Objective: To investigate the incidence rate and causes of cirrhosis in a Norwegian population. We also sought to assess the degree of underreporting of cirrhosis to the Norwegian Death Registry.
Material And Methods: All 1264 patients treated at Aker University Hospital in the period January 1999 to March 2004 who were given a diagnosis indicating cirrhosis, chronic liver disease or symptoms possibly attributable to cirrhosis were screened retrospectively. A search in the registry of histological diagnoses at Department of Pathology was also carried out. Based on the results of histological examinations and non-histological criteria, cirrhosis was confirmed in 194 patients. Calculations of the incidence rate of cirrhosis and frequencies of the various etiologies were based on 93 patients living in the catchment area of the hospital. Causes of death were retrieved from the Norwegian Death Registry.
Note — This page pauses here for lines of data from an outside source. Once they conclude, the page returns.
(* ===== verification/Tsdb.v ===== *)
(** * The metric store's vocabulary (internal/tsdb/tsdb.go)

    Tags, samples, series references and their keys, matchers and selectors, and
    the block arithmetic the head and the database share. *)

From Stdlib Require Import ZArith Lia.
From Stdlib Require Import (notations) String.
From stdpp Require Import base sorting sets numbers list.
From S2P Require Import Prelude Gostring Names.

(** ** Series identity *)

Record Tag := MkTag { t_Key : gostring; t_Value : gostring }.
#[export] Instance Tag_eq_dec : EqDecision Tag.
Proof. solve_decision. Defined.

Definition Tag_String (t : Tag) : gostring :=
  match t_Value t with [] => t_Key t | v => t_Key t ++ c_colon :: v end.

Definition ParseTag (s : gostring) : Tag :=
  match split_at c_colon s with Some (k, v) => MkTag k v | None => MkTag s [] end.

Record SeriesRef := MkSeriesRef { sr_Metric : gostring; sr_Tags : list Tag }.
#[export] Instance SeriesRef_eq_dec : EqDecision SeriesRef.
Proof. solve_decision. Defined.

(** The comparison of [SortTags]: by key, then by value. *)
Definition tag_cmp (a b : Tag) : comparison :=
  match strcmp (t_Key a) (t_Key b) with Eq => strcmp (t_Value a) (t_Value b) | c => c end.
Definition tag_le (a b : Tag) : Prop := tag_cmp a b <> Gt.
#[export] Instance tag_le_dec : RelDecision tag_le.
Proof. intros a b. unfold tag_le. destruct (tag_cmp a b); [left|left|right]; congruence. Defined.
Lemma gallop_splits l target : ssorted l -> splits l target (gallop l target).
Proof.
  intros Hs. unfold gallop. destruct (gallop_try_spec l target) as (i & step & -> & Hst & Hi & Hend). cbn [default from_option id].
  set (hi := ((i + step + 1) `min` length l)%nat).
  assert (Hmono : forall a b, (a <= b < length l)%nat -> target <= nth a l 0 -> target <= nth b l 0).
  { intros a b Hab Ha. destruct (decide (a = b)) as [->|]; [done|].
    pose proof (ssorted_nth l a b Hs). lia. }
  assert (Hil : (i <= hi)%nat). { unfold hi. destruct (decide (i = 0)%nat); [lia|]. destruct Hi; lia. }
  destruct (Search_spec (hi - i) (fun k => target <=? nth (i + k) l 0)) as (Hk & Hlo & Hhi).
  { intros a b Hab Ha. b2p. apply Z.leb_le. apply (Hmono (i + a)%nat); [unfold hi in *; lia|done]. }
  set (k := Search _ _) in *. apply splits_nth; [unfold hi in *; lia| |].
  - intros a Ha. destruct (decide (a < i)%nat) as [Hai|Hai].
    + destruct Hi as [Hi1 Hi2]; [lia|]. pose proof (ssorted_nth l a i Hs). lia.
    + specialize (Hlo (a - i)%nat). replace (i + (a - i))%nat with a in Hlo by lia.
      assert ((target <=? nth a l 0) = false) by (apply Hlo; lia). blia.
  - intros a Ha. destruct (decide (a < hi)%nat) as [Hah|Hah].
    + specialize (Hhi (a - i)%nat). replace (i + (a - i))%nat with a in Hhi by lia.
      assert ((target <=? nth a l 0) = true) by (apply Hhi; lia). blia.
    + destruct Hend as [Hend|Hend]; [unfold hi in *; lia|]. apply (Hmono (i + step)%nat); [unfold hi in *; lia|done].
Qed.

Lemma splits_progress x l target k : splits (x :: l) target k -> x < target -> (0 < k)%nat.
Proof.
  intros (_ & _ & Hhi) Hx. destruct k; [|lia]. specialize (Hhi x). cbn [drop] in Hhi.
  assert (target <= x) by (apply Hhi; by left). lia.
Qed.

Lemma ssorted_drop l k : ssorted l -> ssorted (drop k l).
Proof. intros Hs. rewrite <- (take_drop k l) in Hs. by apply ssorted_app in Hs as (_ & ? & _). Qed.

Lemma filter_ext_in {A} (P Q : A -> Prop) `{!forall x, Decision (P x), !forall x, Decision (Q x)} (l : list A) :
  (forall x, x ∈ l -> P x <-> Q x) -> filter P l = filter Q l.
Proof.
  induction l as [|x l IH]; intros HPQ; [done|]. rewrite !filter_cons.
  rewrite IH by (intros; apply HPQ; by right). specialize (HPQ x ltac:(by left)).
  destruct (decide (P x)), (decide (Q x)); tauto.
Qed.

Lemma intersect_loop_spec fuel : forall a b, ssorted a -> ssorted b -> (length a + length b <= fuel)%nat ->
  intersect_loop fuel a b = filter (fun x => x ∈ b) a.
Proof.
  induction fuel as [|fuel IH]; intros a b Ha Hb Hf; cbn [intersect_loop].
  { destruct a; [done|cbn in Hf; lia]. }
  destruct a as [|x a]; [done|]. destruct b as [|y b].
  { symmetry. apply filter_none. intros z _ Hz. by apply not_elem_of_nil in Hz. }
  pose proof Ha as Ha0. pose proof Hb as Hb0. apply ssorted_cons in Ha as [Ha Hxa], Hb as [Hb Hyb].
  destruct (Z.eqb_spec x y) as [->|Hne].
  - rewrite IH by (done || cbn in Hf; lia). rewrite filter_cons_True by by left. f_equal.
    apply filter_ext_in. intros z Hz. rewrite elem_of_cons. apply Hxa in Hz. intuition lia.
  - destruct (Z.ltb_spec x y).
    + pose proof (gallop_splits (x :: a) y Ha0) as Hsp. set (k := gallop _ _) in *.
      pose proof (splits_progress _ _ _ _ Hsp ltac:(done)) as Hpos.
      rewrite IH; [|by apply ssorted_drop|done|rewrite length_drop; cbn [length] in *; lia].
      rewrite <- (take_drop k (x :: a)) at 2. rewrite filter_app.
      rewrite (filter_none _ (take k (x :: a))); [done|].
      intros z Hz Hzb. destruct Hsp as (_ & Hlo & _). apply Hlo in Hz.
      apply elem_of_cons in Hzb as [->|Hzb]; [lia|]. apply Hyb in Hzb. lia.
    + pose proof (gallop_splits (y :: b) x Hb0) as Hsp. set (k := gallop _ _) in *.
      pose proof (splits_progress _ _ _ _ Hsp ltac:(lia)) as Hpos.
      rewrite IH; [|done|by apply ssorted_drop|rewrite length_drop; cbn [length] in *; lia].
      apply filter_ext_in. intros z Hz. rewrite <- (take_drop k (y :: b)) at 2. rewrite elem_of_app.
      split; [by right|]. intros [Hz'|?]; [|done]. destruct Hsp as (_ & Hlo & _). apply Hlo in Hz'.
      apply elem_of_cons in Hz as [->|Hz]; [lia|]. apply Hxa in Hz. lia.
Qed.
Results: The incidence rate of cirrhosis was 134 per million per year. The majority of cases were due to alcoholic liver disease (53%), followed by viral liver disease (12%), various autoimmune liver diseases (12%), hemochromatosis (4%) and non-alcoholic steatohepatitis (NASH) (3%). No etiology was established in 16%, a group with a high prevalence of diabetes mellitus, indicating that some of these cases were possibly caused by NASH. Among 105 deaths in this cohort of 194 cirrhotic patients, the diagnosis of cirrhosis was absent in the Norwegian Death Registry in 30% of cases.
Conclusions: The incidence of cirrhosis in Norway is relatively low, with alcohol as the most important etiologic factor. Significant underreporting to the Norwegian Death Registry was observed.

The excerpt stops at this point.